La marcia popolare di Vallette -Lucento si inserisce all’interno delle indicazioni nata dalla rete nazionale di Abitare nella crisi che in queste settimana ha vista mobilitarsi una serie di città per il diritto all’abitare. Infatti durante la marcia popolare occupanti dello Spazio Popolare Neruda, insieme ad occupanti “senza titolo” di case Atc e famiglie sotto sfratto, hanno rivendicato il diritto alla casa per tutti e a una moratoria sugli sfratti, ormai non più situazione emergenziale ma sistemica non solo per la città di Torino. Di fatto, una denuncia pubblica di presa di posizione verso la nuova giunta pentastellata che dovrà rispondere all’esigenze di molte famiglie che chiedono di esercitare una pressione verso le politiche nazionali e regionali sulla casa e il cambiamento dei parametri di assegnazione, troppo rigide ed escludenti per tanti che fanno richiesta di casa popolare.

Una prima marcia delle periferie che contava un centinaio di persone partecipanti che si sono mosse in corteo da Piazza Montale verso il mercato di via Cincinnato, passando vicino all’Istituto Padre Gemelli che oggi attende il ripristino della palestra per poter nuovamente avviare l’attività fisica per gli alunni e le alunne della scuola.
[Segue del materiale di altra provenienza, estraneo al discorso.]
(* ===== verification/NumericInt.v ===== *)
(** Numeric variables and machine integers (Numeric.v): the conversion of an
    integer is exact, the conversion to an integer rounds, and answers outside
    the range are detected before the arithmetic of the machine overflows. *)
From S2P Require Import Prelude Numeric NumericVal NumericArr NumericSum NumericMul NumericDiv NumericKnuth NumericOps.
From stdpp Require Import list.
#[local] Open Scope Z_scope.

(** ** From an integer *)

Lemma uint_digits_spec size uval res : 0 < uval < pow_base (Z.of_nat size) -> exists new, uint_digits size uval res = Done (new ++ res) /\ digits_ok new /\ num new = uval /\ new <> [].
Proof.
  revert uval res. induction size as [|size IH]; intros uval res Hu; [change (pow_base (Z.of_nat 0)) with 1 in Hu; lia|]. cbn [uint_digits].
  replace (Z.of_nat (S size)) with (1 + Z.of_nat size) in Hu by lia. rewrite pow_base_succ in Hu by lia. rewrite Z.quot_div_nonneg by (unfold NBASE; lia).
  pose proof (Z.div_mod uval NBASE ltac:(done)) as E. pose proof (Z.mod_pos_bound uval NBASE ltac:(done)) as Hm. set (q := uval / NBASE) in *. replace (uval - q * NBASE) with (uval mod NBASE) by lia.
  rewrite sN_small by (unfold in_s, NBASE in *; lia). destruct (Z.eqb_spec q 0) as [E0|E0].
  - exists [uval mod NBASE]. split_and!; [done|by apply Forall_cons|cbn [num]; change (zlen (@nil Z)) with 0; rewrite pow_base_0; lia|done].
  - assert (Hq : 0 < q < pow_base (Z.of_nat size)) by (split; [unfold NBASE in *; lia|apply Z.div_lt_upper_bound; [done|lia]]).
    destruct (IH q (uval mod NBASE :: res) Hq) as (new & -> & Hok & Hn & _). exists (new ++ [uval mod NBASE]). rewrite <- app_assoc. split_and!; [done|apply Forall_app; split; [done|by apply Forall_cons]| |by destruct new].
    rewrite num_snoc, Hn. lia.
Qed.

(** The variable is the integer [x]. *)
Record is_int (v : NumericVar) (x : Z) : Prop := {
  ii_ok : var_ok v;
  ii_dscale : dscale v = 0;
  ii_dec : forall K, 0 <= K -> fits v K /\ sdec v K = x * 10 ^ K }.

Lemma int_to_spec w size val : 0 < w -> - 2 ^ (w - 1) <= val < 2 ^ (w - 1) -> 2 ^ w <= pow_base (Z.of_nat size) -> exists v, int_to_numericvar w size val = Done v /\ is_int v val.
Proof.
  intros Hw Hv Hs. unfold int_to_numericvar. assert (H2 : 2 ^ w = 2 * 2 ^ (w - 1)) by (rewrite <- Z.pow_succ_r by lia; f_equal; lia). assert (Hp : 0 < 2 ^ (w - 1)) by (apply Z.pow_pos_nonneg; lia).
  assert (Hu : (if val <? 0 then uN w (- val) else val) = Z.abs val) by (destruct (Z.ltb_spec val 0); [rewrite uN_small by (unfold in_u; lia)|]; lia). rewrite Hu.
  set (sg := if val <? 0 then NUMERIC_NEG else NUMERIC_POS). assert (Hsg : sg = NUMERIC_POS \/ sg = NUMERIC_NEG) by (unfold sg; case_match; auto).
  destruct (Z.eqb_spec val 0) as [->|Hne].
  - eexists. split; [done|]. split; [split; [constructor|done]|done|]. intros K HK. split; [split; [done|]; change (0 <= 4 * 1 + K); lia|]. unfold sdec. rewrite no_digits_dec by done. lia.
  - destruct (uint_digits_spec size (Z.abs val) [] ltac:(lia)) as (ds & -> & Hok & Hn & _). runs. rewrite app_nil_r. eexists. split; [done|]. split; [by split|done|].
    intros K HK. set (v := MkVar _ _ _ _ _). assert (He : expo v = 0) by (unfold expo, ndigits, v; cbn [digits weight]; lia). split; [split; lia|]. unfold sdec, dec. rewrite He. change (digits v) with ds. rewrite Hn.
    change (sgn v) with (if sg =? NUMERIC_NEG then -1 else 1). unfold sg. replace (4 * 0 + K) with K by lia. destruct (Z.ltb_spec val 0); cbn; lia.
Qed.

(** ** To an integer *)

Lemma no_overflow_low w x : x <= PG_INT_MAX w -> no_overflow w x = if PG_INT_MIN w <=? x then Some x else None.
Proof. intros Hx. unfold no_overflow. rewrite (proj2 (Z.leb_le x _) Hx). by rewrite andb_true_r. Qed.

Lemma int_loop_spec n w i ds val : digits_ok ds -> 0 < w -> 0 <= i -> PG_INT_MIN w <= val <= 0 ->
  let r := val * pow_base (Z.of_nat n) - digit_run ds i n in int_loop n w i ds val = if PG_INT_MIN w <=? r then Some r else None.
Proof.
  intros Hok Hw. revert i val. induction n as [|n IH]; intros i val Hi Hv r; cbn [int_loop].
  { unfold r. cbn [digit_run]. change (pow_base (Z.of_nat 0)) with 1. rewrite Z.mul_1_r, Z.sub_0_r, (proj2 (Z.leb_le _ _)) by lia. done. }
  assert (Hmax : 0 <= PG_INT_MAX w) by (unfold PG_INT_MAX; assert (0 < 2 ^ (w - 1)) by (apply Z.pow_pos_nonneg; lia); lia).
  pose proof (pow_base_pos (Z.of_nat n) ltac:(lia)) as HP. pose proof (digit_at_ok ds i Hok) as Hd. unfold digit_ok in Hd.
  assert (Hrun : forall n i, 0 <= digit_run ds i n) by (clear -Hok; induction n as [|n IH]; intros i; cbn [digit_run]; [done|]; pose proof (digit_at_ok ds i Hok) as [? _]; pose proof (pow_base_pos (Z.of_nat n) ltac:(lia)); specialize (IH (i + 1)); nia).
  specialize (Hrun n (i + 1)). assert (Er : r = (val * NBASE - digit_at ds i) * pow_base (Z.of_nat n) - digit_run ds (i + 1) n).
  { unfold r. cbn [digit_run]. replace (Z.of_nat (S n)) with (1 + Z.of_nat n) by lia. rewrite pow_base_succ by lia. ring. }
  assert (HB : NBASE = 10000) by done. rewrite no_overflow_low by nia. destruct (Z.leb_spec (PG_INT_MIN w) (val * NBASE)) as [H1|H1]; sbind; [|rewrite (proj2 (Z.leb_gt (PG_INT_MIN w) r)) by (rewrite Er; nia); done].
  assert (Es : (if i <? zlen ds then no_overflow w (val * NBASE - digit_at ds i) else Some (val * NBASE)) = if PG_INT_MIN w <=? val * NBASE - digit_at ds i then Some (val * NBASE - digit_at ds i) else None).
  { destruct (Z.ltb_spec i (zlen ds)) as [Hl|Hl]; [apply no_overflow_low; nia|]. rewrite digit_at_out by lia. rewrite Z.sub_0_r. by rewrite (proj2 (Z.leb_le _ _)) by done. }
  rewrite Es. destruct (Z.leb_spec (PG_INT_MIN w) (val * NBASE - digit_at ds i)) as [H2|H2]; sbind; [|rewrite (proj2 (Z.leb_gt (PG_INT_MIN w) r)) by (rewrite Er; nia); done].
  rewrite IH by nia. rewrite <- Er. done.
Qed.

(** The answer for the number [x]: saturated when the overflow is ignored, but
    for the number one above the maximum. *)
Definition int_answer (w x : Z) (can_ignore : bool) : option Z :=
  if (PG_INT_MIN w <=? x) && (x <=? PG_INT_MAX w) then Some x
  else if can_ignore && negb (x =? PG_INT_MAX w + 1) then Some (if x <? 0 then PG_INT_MIN w else PG_INT_MAX w)
  else None.

(** What is promised: the number, or an error, or the nearest integer in the range. *)
Definition int_saturated (w x : Z) (can_ignore : bool) : option Z :=
  if (PG_INT_MIN w <=? x) && (x <=? PG_INT_MAX w) then Some x
  else if can_ignore then Some (Z.max (PG_INT_MIN w) (Z.min x (PG_INT_MAX w))) else None.

Lemma int_answer_saturated w x can_ignore : 0 < w -> (can_ignore = true -> x <> PG_INT_MAX w + 1) -> int_answer w x can_ignore = int_saturated w x can_ignore.
Proof.
  intros Hw Hx. unfold int_answer, int_saturated. assert (0 < 2 ^ (w - 1)) by (apply Z.pow_pos_nonneg; lia). unfold PG_INT_MIN, PG_INT_MAX in *.
  destruct can_ignore; [specialize (Hx eq_refl)|]; bool_cases; cbn; try done; try lia; f_equal; lia.
Qed.

Definition rounded_int (v : NumericVar) (K : Z) : Z := sgn v * nearest (dec v K) (10 ^ K).

Lemma to_int_spec w v can_ignore : 16 <= w -> var_ok v -> exists x, numericvar_to_int w v can_ignore = Done (int_answer w x can_ignore) /\ forall K, fits v K -> x = rounded_int v K.
Proof.
  intros Hw Hv. unfold numericvar_to_int. assert (Hv' : var_ok (set_var_from_var v)) by (by destruct Hv; split).
  destruct (round_spec (set_var_from_var v) 0 Hv' ltac:(by exists [])) as (r0 & -> & Hat). runs. destruct (strip_at_scale _ _ _ _ Hv' Hat) as (S1 & S2 & S3 & S4 & S5). set (r := strip_var r0) in *.
  assert (Hp : 2 ^ 15 <= 2 ^ (w - 1)) by (apply Z.pow_le_mono_r; lia). change (2 ^ 15) with 32768 in Hp.
  assert (Hx : forall K, fits v K -> sdec r K = rounded_int v K * 10 ^ K).
  { intros K HK. pose proof HK as [HK0 _]. unfold sdec. rewrite S5 by done. rewrite Z.sub_0_r. unfold rounded_int. rewrite Z.mul_assoc. done. }
  destruct (digits r) as [|d ds] eqn:Ed.
  { exists 0. split.
    - unfold int_answer. change (0 <? 0) with false. rewrite !(proj2 (Z.leb_le _ _)) by (unfold PG_INT_MIN, PG_INT_MAX; lia). done.
    - intros K HK. specialize (Hx K HK). unfold sdec in Hx. rewrite no_digits_dec in Hx by done. pose proof HK as [HK0 _]. pose proof (pow10_pos K HK0). nia. }
  destruct (some_fit v v) as (K0 & F0 & _). pose proof F0 as [HK0 _].
  assert (He : 0 <= expo r).
  { pose proof (normal_expo r 0 K0 (sgn r * rounded_int v K0) S2 S1 ltac:(lia) (S4 K0 F0)) as Hn. assert (- 0 - 3 <= 4 * expo r); [|lia]. apply Hn. rewrite Z.sub_0_r.
    rewrite <- Z.mul_assoc, <- (Hx K0 F0). unfold sdec. destruct (sgn_cases r) as [-> | ->]; lia. }
  pose proof S1 as [Hok Hsg]. assert (Hnd : ndigits r = 1 + zlen ds) by (unfold ndigits; by rewrite Ed, zlen_cons). pose proof (zlen_nonneg ds). unfold expo in He.
  rewrite !(proj2 (Z.leb_le _ _)) by lia. cbn [andb]. set (M := num (digits r) * pow_base (expo r)).
  assert (HM : forall K, fits v K -> sgn r * M = rounded_int v K).
  { intros K HK. pose proof HK as [HKn _]. pose proof (pow10_pos K HKn). apply (Z.mul_reg_r _ _ (10 ^ K)); [lia|]. rewrite <- (Hx K HK). unfold sdec, dec, M, expo. rewrite pow_base_dec by lia.
    rewrite Z.pow_add_r by lia. ring. }
  pose proof (Hok) as Hok'. rewrite Ed in Hok'. apply Forall_cons in Hok' as [Hd _]. unfold digit_ok, NBASE in Hd.
  rewrite <- Ed. rewrite int_loop_spec by (try done; unfold PG_INT_MIN; lia). cbn zeta. rewrite Z2Nat.id by lia.
  assert (HR : - d * pow_base (weight r) - digit_run (digits r) 1 (Z.to_nat (weight r)) = - M).
  { pose proof (prefix_run (digits r) 1 (Z.to_nat (weight r))) as Hpr. rewrite Z2Nat.id in Hpr by lia. rewrite (prefix_all _ (1 + weight r)) in Hpr by (unfold ndigits in *; lia).
    rewrite (prefix_step _ 1) in Hpr. change (1 - 1) with 0 in Hpr. rewrite prefix_0 in Hpr. replace (digit_at (digits r) 0) with d in Hpr by (by rewrite Ed).
    unfold M, expo, ndigits. replace (weight r + 1 - zlen (digits r)) with (1 + weight r - zlen (digits r)) by lia. lia. }
  rewrite HR. assert (HM0 : 0 < M) by (unfold M; rewrite Ed; pose proof (num_head_pos d ds ltac:(by rewrite <- Ed) ltac:(by apply (no_head _ S2 d ds))); pose proof (pow_base_pos (expo r) ltac:(unfold expo; lia)); nia).
  exists (sgn r * M). split; [|done]. unfold int_answer, PG_INT_MIN, PG_INT_MAX. set (B := 2 ^ (w - 1)) in *.
  destruct Hsg as [Es|Es]; rewrite Es; [rewrite (sgn_pos r Es)|rewrite (sgn_neg r Es)]; cbn [Z.eqb NUMERIC_NEG NUMERIC_POS Pos.eqb]; bool_cases; destruct can_ignore; cbn; try lia; try done; f_equal; f_equal; lia.
Qed.

(** ** 32 bits *)

Definition int32_answer (x : Z) (can_ignore : bool) : run Z :=
  if (PG_INT_MIN 32 <=? x) && (x <=? PG_INT_MAX 32) then Done x
  else if can_ignore && negb (x =? PG_INT_MAX 64 + 1) then Done (if x <? 0 then PG_INT_MIN 32 else PG_INT_MAX 32)
  else Report ERRCODE_NUMERIC_VALUE_OUT_OF_RANGE.

Lemma int32_answer_saturated x can_ignore : (can_ignore = true -> x <> PG_INT_MAX 64 + 1) ->
  int32_answer x can_ignore = match int_saturated 32 x can_ignore with Some y => Done y | None => Report ERRCODE_NUMERIC_VALUE_OUT_OF_RANGE end.
Proof.
  intros Hx. unfold int32_answer, int_saturated. destruct can_ignore; [specialize (Hx eq_refl)|]; unfold PG_INT_MIN, PG_INT_MAX in *; change (2 ^ (64 - 1) - 1 + 1) with (2 ^ 63) in *; change (2 ^ (32 - 1)) with (2 ^ 31) in *.
  all: bool_cases; cbn [andb negb]; try done; try lia; f_equal; lia.
Qed.

Lemma to_int32_spec v can_ignore : var_ok v -> exists x, numericvar_to_int32 v can_ignore = int32_answer x can_ignore /\ forall K, fits v K -> x = rounded_int v K.
Proof.
  intros Hv. unfold numericvar_to_int32, numericvar_to_int64. destruct (to_int_spec 64 v can_ignore ltac:(done) Hv) as (x & -> & Hx). runs. exists x. split; [|done].
  assert (Hs : forall y, - 2 ^ 31 <= y < 2 ^ 31 -> s32 y = y) by (intros y Hy; by apply sN_small). assert (Hr : forall y, - 2 ^ 31 <= s32 y < 2 ^ 31) by (intros y; exact (sN_range 32 y ltac:(done))).
  unfold int_answer, int32_answer, PG_INT_MIN, PG_INT_MAX, INT_MAX in *. change (64 - 1) with 63. change (32 - 1) with 31.
  destruct (Z.leb_spec (- 2 ^ 63) x), (Z.leb_spec x (2 ^ 63 - 1)); cbn [andb].
  - destruct (Z.leb_spec (- 2 ^ 31) x), (Z.leb_spec x (2 ^ 31 - 1)); cbn [andb].
    all: destruct can_ignore; cbn [andb]; bool_cases; cbn; try lia; try done; try (rewrite Hs in * by lia; done); try (pose proof (Hr x); lia).
  - rewrite (proj2 (Z.leb_gt x (2 ^ 31 - 1))) by lia. rewrite andb_false_r. destruct can_ignore; cbn [andb]; [|done]. destruct (Z.eqb_spec x (2 ^ 63 - 1 + 1)); cbn; [done|].
    rewrite (proj2 (Z.ltb_ge x 0)) by lia. done.
  - rewrite (proj2 (Z.leb_gt (- 2 ^ 31) x)) by lia. cbn [andb]. destruct can_ignore; cbn [andb]; [|done]. rewrite (proj2 (Z.eqb_neq x (2 ^ 63 - 1 + 1))) by lia. cbn. rewrite (proj2 (Z.ltb_lt x 0)) by lia. done.
  - lia.
Qed.

(** A converted integer comes back. *)
Lemma int_roundtrip w size val can_ignore : 16 <= w -> - 2 ^ (w - 1) <= val < 2 ^ (w - 1) -> 2 ^ w <= pow_base (Z.of_nat size) ->
  exists v, int_to_numericvar w size val = Done v /\ is_int v val /\ numericvar_to_int w v can_ignore = Done (Some val).
Proof.
  intros Hw Hv Hs. destruct (int_to_spec w size val ltac:(lia) Hv Hs) as (v & -> & Hi). exists v. split; [done|]. split; [done|]. destruct Hi as [Hok _ Hd].
  destruct (to_int_spec w v can_ignore Hw Hok) as (x & -> & Hx). destruct (Hd 0 ltac:(done)) as [F0 E0]. specialize (Hx 0 F0). change (10 ^ 0) with 1 in *.
  assert (Ex : x = val) by (rewrite Hx; unfold rounded_int; change (10 ^ 0) with 1; rewrite <- (Z.mul_1_r (dec v 0)), nearest_exact by done; unfold sdec in E0; lia).
  rewrite Ex. unfold int_answer, PG_INT_MIN, PG_INT_MAX. rewrite !(proj2 (Z.leb_le _ _)) by lia. done.
Qed.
Durante la marcia popolare è stata letta e consegnata alla consigliera del M5stelle, Deborah Montalbano, una lettera indirizzata alla sindaca Chiara Appendino nella quale i comitati rivendicano le proprie ragioni e prendono parola sulle questioni che animano le periferie della città.

Un primo momento importante per i quartieri popolari che, passo dopo passo, cominciano ad inserirsi nell’ agenda politica della città, manifestando una voglia di attivazione di fasce sociali non più disposte ad essere semplici spettatori ma che rivendicno protagonismo e spazi di decisionalità nelle politiche che riguardano i territori.

Dalla pagina Fb del Comitato Popolare Vallette-Lucento, il resoconto sulla marcia popolare di sabato 19 novembre:

È appena finita una grande giornata! In più di cento abitanti delle Vallette e di Lucento oggi abbiamo attraversato il nostro quartiere trovando tantissima solidarietà. BASTA SUBIRE È L’ORA DI REAGIRE è quello che abbiamo scritto sullo striscione, basta subire i ricatti di atc, le minacce di sfratto, i disagi dei disservizi e l’abbandono delle nostre periferie. UNIAMOCI E LOTTIAMO è il modo in cui tante persone, a partire dalla marcia di oggi, hanno deciso di ripensare al proprio futuro. Ivestimenti per l’edilizia pubblica, per la sanità, per i trasporti e per i servizi di quartiere è quello che vogliamo. Abbiamo scritto una lettera aperta alla sindaca Appendino e l’abbiamo consegnata alla consigliera Deborah Montalbano che si è impegnata a consegnargliela personalmente. Non c’è più tempo, abbiamo scritto alla Sindaca. Non possiamo più aspettare, le periferie non possono più aspettare. No carobollette, no sfratti e ricatti da parte di Atc, no alla divisione tra abitanti con e senza titolo.
vediamoci giovedì in piazza montale alle 18 per decidere tutti insieme come proseguire la lotta!
#noicontiamo #bastasubire #vallette #lucento #comitatipopolari

Il vero cambiamento: il 4 dicembre C’è chi dice No! Renzi a casa, manifestazione il 27/11 a Roma

cechidicenoIl territorio dove viviamo e cresciamo i nostri figli è l’ambito che più ci interessa, ma le situazioni che lì si manifestano sono spesso dirette emanazioni di un piano politico nazionale che all’oggi è rappresentato da Renzi e il suo partito , il PD. Quindi, quali sono le politiche riformiste di questo governo? Indebolimento delle tutele sul lavoro, ad opera del Jobs Act; investimenti in grandi opere inutili, tra le quali addirittura il famoso ponte di Messina; aumento del costo della sanità, sempre più per pochi; sempre meno risorse alle scuole, quindi tetti che crollano. Non ultimo, la svendita dell’edilizia pubblica, stabilita dall’art.3 del Piano Casa.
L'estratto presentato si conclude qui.